What the exercise asks:
Your task is to find every line of the listing that includes "Hypothesis" and copy it.

Records supplied:
Lemma take_block_inv z b o : buddy_inv z → free_at z b o → buddy_inv (take_block z b o).
Proof.
  intros Hi Hf. assert (on_list (lists z) b) as Hon by (by eapply free_on_list). split.
  - apply wf_del; [apply Hi|done].
  - intros p o' mt. unfold take_block. simpl. rewrite elems_del_in by (done || apply Hi).
    intros [? _]. by eapply (bi_types z Hi).
  - intros p o'. rewrite take_block_free by done. intros [Hp Hne].
    unfold PageBuddy. rewrite take_block_page by done. by apply (bi_block z Hi).
  - intros p o' x. rewrite take_block_free by done. intros [Hp _]. by apply (bi_zone z Hi).
  - intros p. destruct (decide (p = b)) as [->|Hne].
    + unfold PageBuddy. rewrite take_block_page_eq. intros E%Z.eqb_eq. simpl in E. congruence.
    + unfold PageBuddy. rewrite take_block_page by done. intros Hb.
      apply take_block_free; [done..|]. split; [|done]. by apply (bi_flag z Hi).
  - intros p o1 q o2 x. rewrite !take_block_free by done. intros [? _] [? _].
    by eapply (bi_disjoint z Hi).
  - intros p o' x. rewrite take_block_free by done. intros [Hp Hne] Hc Hx.
    apply take_block_idle; [done..|]. by eapply (bi_inner z Hi).
  - intros p o'. rewrite !take_block_free by done. intros [Hp _] Hlt [Hq _].
    by apply (bi_coalesced z Hi p o' Hp Hlt).
  - intros o'. erewrite nr_free_insert by reflexivity. rewrite take_block_count by done.
    case_decide; subst; [|by rewrite Z.add_0_r; apply (bi_count z Hi)].
    rewrite (bi_count z Hi). by autorewrite with wrap.
Qed.

(** ** Putting a block in *)

Definition put_block z (p o mt : Z) (tail : bool) : zone L :=
  z <| mem_map ::= <[p := (page_at z p) <| private := o |>
                            <| _mapcount := PAGE_BUDDY_MAPCOUNT_VALUE |>]> |>
    <| lists ::= (if tail then list_add_tail p (FreeList o mt) else list_add p (FreeList o mt)) |>
    <| nr_free ::= <[o := u32 (nr_free_of z o + 1)]> |>.

Section PutBlock.
Variables (z : zone L) (p o mt : Z) (tail : bool).
Hypothesis Hi : buddy_inv z.
Hypothesis Hok : block_ok z p o.
Abbreviation z' := (put_block z p o mt tail).

Lemma put_idle_self : page_idle z p.
Proof. destruct Hok as (Hr & _ & Hx). apply Hx, covers_self. lia. Qed.

Lemma put_elems_in q h :
  q ∈ elems (lists z') h ↔ (q = p ∧ h = FreeList o mt) ∨ q ∈ elems (lists z) h.
Proof.
  destruct put_idle_self as (_ & _ & Hoff). unfold put_block. simpl.
  destruct tail; [by apply elems_add_tail_in|by apply elems_add_in].
Qed.

Lemma put_page x : x ≠ p → page_at z' x = page_at z x.
Proof. intros Hx. unfold page_at, put_block. simpl. by rewrite lookup_insert_ne. Qed.

Lemma put_page_eq :
  page_at z' p
  = (page_at z p) <| private := o |> <| _mapcount := PAGE_BUDDY_MAPCOUNT_VALUE |>.
Proof. unfold page_at at 1, put_block. simpl. by rewrite lookup_insert_eq. Qed.

Lemma put_free q o' : free_at z' q o' ↔ (q = p ∧ o' = o) ∨ free_at z q o'.
Proof.
  unfold free_at. setoid_rewrite put_elems_in. split.
  - intros [m [[-> [= -> ->]]|Hq]]; [by left|right; eauto].
  - intros [[-> ->]|[m Hq]]; eauto.
Qed.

Result:
Hypothesis Hi : buddy_inv z.
Hypothesis Hok : block_ok z p o.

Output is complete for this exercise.